Beginning at the line containing "destruct (Zpos p" in the material below and ending at the line containing "pose proof (digits2_pos_bounds m1)", return each line exactly and add nothing.

### SUPPLIED MATERIAL

※

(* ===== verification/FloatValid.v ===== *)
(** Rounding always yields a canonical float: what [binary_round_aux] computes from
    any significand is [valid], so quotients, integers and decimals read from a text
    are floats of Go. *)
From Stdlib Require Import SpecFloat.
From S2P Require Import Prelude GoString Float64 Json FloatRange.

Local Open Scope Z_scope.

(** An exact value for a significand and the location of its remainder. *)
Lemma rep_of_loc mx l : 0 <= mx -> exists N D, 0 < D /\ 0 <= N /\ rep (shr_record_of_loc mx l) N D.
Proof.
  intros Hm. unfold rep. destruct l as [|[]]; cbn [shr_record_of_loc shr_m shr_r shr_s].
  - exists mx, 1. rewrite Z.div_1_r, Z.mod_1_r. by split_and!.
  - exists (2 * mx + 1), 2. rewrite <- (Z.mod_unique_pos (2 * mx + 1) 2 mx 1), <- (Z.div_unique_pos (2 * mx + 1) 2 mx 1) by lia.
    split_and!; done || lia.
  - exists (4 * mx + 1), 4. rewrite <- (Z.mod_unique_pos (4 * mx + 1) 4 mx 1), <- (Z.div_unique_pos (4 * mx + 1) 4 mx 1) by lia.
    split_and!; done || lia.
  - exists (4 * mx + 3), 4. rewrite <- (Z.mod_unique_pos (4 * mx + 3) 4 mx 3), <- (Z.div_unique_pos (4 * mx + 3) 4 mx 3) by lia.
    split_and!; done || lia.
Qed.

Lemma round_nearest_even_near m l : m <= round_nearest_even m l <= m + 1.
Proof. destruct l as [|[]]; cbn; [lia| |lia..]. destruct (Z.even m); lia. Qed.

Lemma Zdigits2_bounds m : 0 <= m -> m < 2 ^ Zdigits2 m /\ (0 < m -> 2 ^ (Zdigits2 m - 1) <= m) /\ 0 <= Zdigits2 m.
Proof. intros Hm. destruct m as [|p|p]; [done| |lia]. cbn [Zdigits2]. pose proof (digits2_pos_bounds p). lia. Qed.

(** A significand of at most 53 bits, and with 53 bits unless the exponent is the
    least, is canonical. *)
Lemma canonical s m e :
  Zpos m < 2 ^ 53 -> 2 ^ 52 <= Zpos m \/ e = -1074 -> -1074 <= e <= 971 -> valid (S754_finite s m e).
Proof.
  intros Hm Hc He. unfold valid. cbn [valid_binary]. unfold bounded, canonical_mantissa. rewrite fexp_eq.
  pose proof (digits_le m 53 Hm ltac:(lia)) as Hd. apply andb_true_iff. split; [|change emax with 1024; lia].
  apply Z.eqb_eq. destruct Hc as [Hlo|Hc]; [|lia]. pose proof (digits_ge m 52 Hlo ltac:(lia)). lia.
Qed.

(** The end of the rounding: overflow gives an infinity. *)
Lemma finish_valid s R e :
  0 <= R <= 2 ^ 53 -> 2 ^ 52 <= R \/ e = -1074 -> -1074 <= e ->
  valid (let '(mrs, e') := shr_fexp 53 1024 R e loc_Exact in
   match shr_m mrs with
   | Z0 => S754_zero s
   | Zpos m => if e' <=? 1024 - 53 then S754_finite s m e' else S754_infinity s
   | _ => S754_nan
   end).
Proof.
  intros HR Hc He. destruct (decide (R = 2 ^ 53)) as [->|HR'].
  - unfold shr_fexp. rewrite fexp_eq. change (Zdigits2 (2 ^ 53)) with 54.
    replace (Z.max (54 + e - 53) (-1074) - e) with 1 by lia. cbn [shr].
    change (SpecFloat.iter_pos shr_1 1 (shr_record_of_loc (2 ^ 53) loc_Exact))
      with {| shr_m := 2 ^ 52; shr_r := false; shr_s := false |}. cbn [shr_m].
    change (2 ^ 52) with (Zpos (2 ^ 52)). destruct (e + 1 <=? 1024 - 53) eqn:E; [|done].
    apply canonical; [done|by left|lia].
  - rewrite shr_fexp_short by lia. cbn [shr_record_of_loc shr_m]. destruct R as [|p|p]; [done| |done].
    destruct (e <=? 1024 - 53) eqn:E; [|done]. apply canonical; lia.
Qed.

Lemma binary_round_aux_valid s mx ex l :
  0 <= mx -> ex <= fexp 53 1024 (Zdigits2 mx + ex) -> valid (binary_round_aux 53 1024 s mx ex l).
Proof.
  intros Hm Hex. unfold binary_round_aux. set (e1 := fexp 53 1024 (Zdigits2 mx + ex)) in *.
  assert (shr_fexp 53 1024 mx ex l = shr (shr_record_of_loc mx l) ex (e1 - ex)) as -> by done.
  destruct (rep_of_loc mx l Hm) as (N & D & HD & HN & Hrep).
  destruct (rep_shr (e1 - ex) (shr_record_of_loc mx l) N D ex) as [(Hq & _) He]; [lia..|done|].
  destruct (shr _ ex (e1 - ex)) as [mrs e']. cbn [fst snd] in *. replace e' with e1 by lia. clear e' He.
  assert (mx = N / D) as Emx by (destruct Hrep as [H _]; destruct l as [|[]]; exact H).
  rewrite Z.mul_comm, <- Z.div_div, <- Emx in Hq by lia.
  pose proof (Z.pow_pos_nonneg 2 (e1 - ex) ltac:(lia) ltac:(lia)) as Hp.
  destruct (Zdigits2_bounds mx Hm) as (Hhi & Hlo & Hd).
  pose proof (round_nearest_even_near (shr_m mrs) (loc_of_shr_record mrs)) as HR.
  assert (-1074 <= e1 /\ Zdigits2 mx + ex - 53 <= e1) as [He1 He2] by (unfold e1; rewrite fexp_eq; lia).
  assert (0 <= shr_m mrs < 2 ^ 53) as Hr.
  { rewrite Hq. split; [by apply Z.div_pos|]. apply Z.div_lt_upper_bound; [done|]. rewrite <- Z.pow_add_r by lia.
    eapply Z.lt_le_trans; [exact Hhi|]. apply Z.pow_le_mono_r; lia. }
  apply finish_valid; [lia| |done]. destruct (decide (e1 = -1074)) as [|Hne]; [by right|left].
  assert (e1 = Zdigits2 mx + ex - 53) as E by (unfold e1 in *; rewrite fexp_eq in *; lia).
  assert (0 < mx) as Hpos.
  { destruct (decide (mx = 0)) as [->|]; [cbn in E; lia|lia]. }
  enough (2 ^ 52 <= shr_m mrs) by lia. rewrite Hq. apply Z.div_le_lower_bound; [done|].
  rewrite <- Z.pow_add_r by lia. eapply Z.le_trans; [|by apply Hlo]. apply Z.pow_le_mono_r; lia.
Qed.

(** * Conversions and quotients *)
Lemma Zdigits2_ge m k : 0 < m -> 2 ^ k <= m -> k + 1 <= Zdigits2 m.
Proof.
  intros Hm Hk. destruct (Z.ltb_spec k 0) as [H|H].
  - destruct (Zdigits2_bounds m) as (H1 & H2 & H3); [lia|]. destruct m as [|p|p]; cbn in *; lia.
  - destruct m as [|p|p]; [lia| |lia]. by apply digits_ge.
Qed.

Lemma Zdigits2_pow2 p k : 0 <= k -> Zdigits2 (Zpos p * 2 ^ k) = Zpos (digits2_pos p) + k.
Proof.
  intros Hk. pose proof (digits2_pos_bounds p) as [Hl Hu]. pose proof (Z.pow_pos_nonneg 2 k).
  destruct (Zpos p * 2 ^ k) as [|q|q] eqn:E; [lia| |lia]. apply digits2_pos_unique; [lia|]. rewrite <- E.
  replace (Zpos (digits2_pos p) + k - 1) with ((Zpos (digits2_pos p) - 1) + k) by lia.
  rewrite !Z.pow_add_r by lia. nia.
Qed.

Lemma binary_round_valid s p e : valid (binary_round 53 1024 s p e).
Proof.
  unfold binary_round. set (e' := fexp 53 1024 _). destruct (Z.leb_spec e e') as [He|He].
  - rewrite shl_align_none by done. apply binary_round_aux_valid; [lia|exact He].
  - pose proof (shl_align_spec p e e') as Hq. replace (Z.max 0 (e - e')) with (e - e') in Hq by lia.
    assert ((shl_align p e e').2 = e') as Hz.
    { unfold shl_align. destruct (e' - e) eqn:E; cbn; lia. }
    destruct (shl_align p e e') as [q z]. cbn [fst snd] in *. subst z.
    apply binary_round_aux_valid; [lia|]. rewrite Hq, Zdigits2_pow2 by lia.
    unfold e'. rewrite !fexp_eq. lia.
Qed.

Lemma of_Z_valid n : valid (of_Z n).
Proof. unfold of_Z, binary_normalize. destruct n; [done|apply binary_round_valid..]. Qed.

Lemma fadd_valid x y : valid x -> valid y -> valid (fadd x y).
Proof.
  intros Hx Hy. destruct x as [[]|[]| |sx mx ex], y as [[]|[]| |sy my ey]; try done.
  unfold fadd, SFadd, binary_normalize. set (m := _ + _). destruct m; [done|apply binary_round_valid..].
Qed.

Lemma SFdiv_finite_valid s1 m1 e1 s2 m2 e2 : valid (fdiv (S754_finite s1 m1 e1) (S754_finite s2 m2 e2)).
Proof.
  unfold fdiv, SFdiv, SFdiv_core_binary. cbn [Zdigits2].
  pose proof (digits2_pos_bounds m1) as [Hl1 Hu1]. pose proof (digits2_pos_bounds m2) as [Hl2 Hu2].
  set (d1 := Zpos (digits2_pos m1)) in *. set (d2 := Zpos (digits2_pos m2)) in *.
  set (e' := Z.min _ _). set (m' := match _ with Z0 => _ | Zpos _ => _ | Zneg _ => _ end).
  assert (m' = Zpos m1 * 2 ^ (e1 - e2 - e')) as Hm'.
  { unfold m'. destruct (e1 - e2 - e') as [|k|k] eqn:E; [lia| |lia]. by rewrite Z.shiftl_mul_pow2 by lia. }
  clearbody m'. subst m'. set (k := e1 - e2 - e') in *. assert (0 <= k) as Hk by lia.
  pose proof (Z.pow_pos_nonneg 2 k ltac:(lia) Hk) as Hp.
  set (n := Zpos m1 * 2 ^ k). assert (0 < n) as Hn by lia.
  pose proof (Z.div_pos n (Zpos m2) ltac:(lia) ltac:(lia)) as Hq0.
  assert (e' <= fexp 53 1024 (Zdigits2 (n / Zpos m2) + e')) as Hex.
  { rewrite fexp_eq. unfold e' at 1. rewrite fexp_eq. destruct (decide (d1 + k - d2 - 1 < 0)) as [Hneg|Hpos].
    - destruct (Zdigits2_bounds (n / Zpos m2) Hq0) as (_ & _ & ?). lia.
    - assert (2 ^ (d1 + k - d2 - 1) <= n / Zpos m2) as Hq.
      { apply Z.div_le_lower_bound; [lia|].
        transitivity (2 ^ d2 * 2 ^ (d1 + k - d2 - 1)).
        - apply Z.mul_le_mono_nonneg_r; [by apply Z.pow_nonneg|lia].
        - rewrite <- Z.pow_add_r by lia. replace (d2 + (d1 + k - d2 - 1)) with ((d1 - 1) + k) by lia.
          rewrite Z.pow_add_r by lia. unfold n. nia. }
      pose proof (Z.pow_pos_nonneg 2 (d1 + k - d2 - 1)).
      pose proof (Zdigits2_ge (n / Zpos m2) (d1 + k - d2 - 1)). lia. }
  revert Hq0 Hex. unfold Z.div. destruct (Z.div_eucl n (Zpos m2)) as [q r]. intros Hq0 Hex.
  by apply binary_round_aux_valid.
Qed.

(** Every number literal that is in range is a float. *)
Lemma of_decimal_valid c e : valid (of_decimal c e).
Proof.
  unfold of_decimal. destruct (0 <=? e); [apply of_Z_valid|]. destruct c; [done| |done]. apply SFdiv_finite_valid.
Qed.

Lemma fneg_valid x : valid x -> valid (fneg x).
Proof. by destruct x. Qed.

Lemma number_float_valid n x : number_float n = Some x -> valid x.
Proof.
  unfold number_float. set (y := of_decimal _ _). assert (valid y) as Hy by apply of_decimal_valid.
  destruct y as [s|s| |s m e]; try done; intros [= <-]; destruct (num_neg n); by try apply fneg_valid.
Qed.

※

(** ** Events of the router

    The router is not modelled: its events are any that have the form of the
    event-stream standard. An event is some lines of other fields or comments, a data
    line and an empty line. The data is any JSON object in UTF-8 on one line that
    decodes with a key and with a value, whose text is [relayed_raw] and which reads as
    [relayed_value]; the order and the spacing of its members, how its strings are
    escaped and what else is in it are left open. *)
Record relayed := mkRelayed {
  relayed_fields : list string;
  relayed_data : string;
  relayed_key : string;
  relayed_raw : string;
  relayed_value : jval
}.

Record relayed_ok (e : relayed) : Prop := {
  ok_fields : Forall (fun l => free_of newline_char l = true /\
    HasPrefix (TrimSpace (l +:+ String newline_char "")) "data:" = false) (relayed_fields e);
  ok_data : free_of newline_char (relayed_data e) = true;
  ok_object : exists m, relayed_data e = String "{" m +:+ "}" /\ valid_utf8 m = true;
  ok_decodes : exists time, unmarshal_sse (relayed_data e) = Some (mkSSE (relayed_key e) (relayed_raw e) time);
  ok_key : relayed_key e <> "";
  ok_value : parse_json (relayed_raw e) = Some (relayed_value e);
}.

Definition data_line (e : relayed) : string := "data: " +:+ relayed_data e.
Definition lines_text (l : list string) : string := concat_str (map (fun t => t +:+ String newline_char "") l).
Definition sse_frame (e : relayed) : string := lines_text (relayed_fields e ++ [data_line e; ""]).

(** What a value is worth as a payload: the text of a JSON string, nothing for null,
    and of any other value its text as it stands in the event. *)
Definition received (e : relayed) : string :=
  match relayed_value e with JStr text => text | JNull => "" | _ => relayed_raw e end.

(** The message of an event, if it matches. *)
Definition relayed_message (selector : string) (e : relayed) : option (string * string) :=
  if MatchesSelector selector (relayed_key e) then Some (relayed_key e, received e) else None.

※

### TASK SOLUTION
  destruct (Zpos p * 2 ^ k) as [|q|q] eqn:E; [lia| |lia]. apply digits2_pos_unique; [lia|]. rewrite <- E.
  replace (Zpos (digits2_pos p) + k - 1) with ((Zpos (digits2_pos p) - 1) + k) by lia.
  rewrite !Z.pow_add_r by lia. nia.
Qed.

Lemma binary_round_valid s p e : valid (binary_round 53 1024 s p e).
Proof.
  unfold binary_round. set (e' := fexp 53 1024 _). destruct (Z.leb_spec e e') as [He|He].
  - rewrite shl_align_none by done. apply binary_round_aux_valid; [lia|exact He].
  - pose proof (shl_align_spec p e e') as Hq. replace (Z.max 0 (e - e')) with (e - e') in Hq by lia.
    assert ((shl_align p e e').2 = e') as Hz.
    { unfold shl_align. destruct (e' - e) eqn:E; cbn; lia. }
    destruct (shl_align p e e') as [q z]. cbn [fst snd] in *. subst z.
    apply binary_round_aux_valid; [lia|]. rewrite Hq, Zdigits2_pow2 by lia.
    unfold e'. rewrite !fexp_eq. lia.
Qed.

Lemma of_Z_valid n : valid (of_Z n).
Proof. unfold of_Z, binary_normalize. destruct n; [done|apply binary_round_valid..]. Qed.

Lemma fadd_valid x y : valid x -> valid y -> valid (fadd x y).
Proof.
  intros Hx Hy. destruct x as [[]|[]| |sx mx ex], y as [[]|[]| |sy my ey]; try done.
  unfold fadd, SFadd, binary_normalize. set (m := _ + _). destruct m; [done|apply binary_round_valid..].
Qed.

Lemma SFdiv_finite_valid s1 m1 e1 s2 m2 e2 : valid (fdiv (S754_finite s1 m1 e1) (S754_finite s2 m2 e2)).
Proof.
  unfold fdiv, SFdiv, SFdiv_core_binary. cbn [Zdigits2].
  pose proof (digits2_pos_bounds m1) as [Hl1 Hu1]. pose proof (digits2_pos_bounds m2) as [Hl2 Hu2].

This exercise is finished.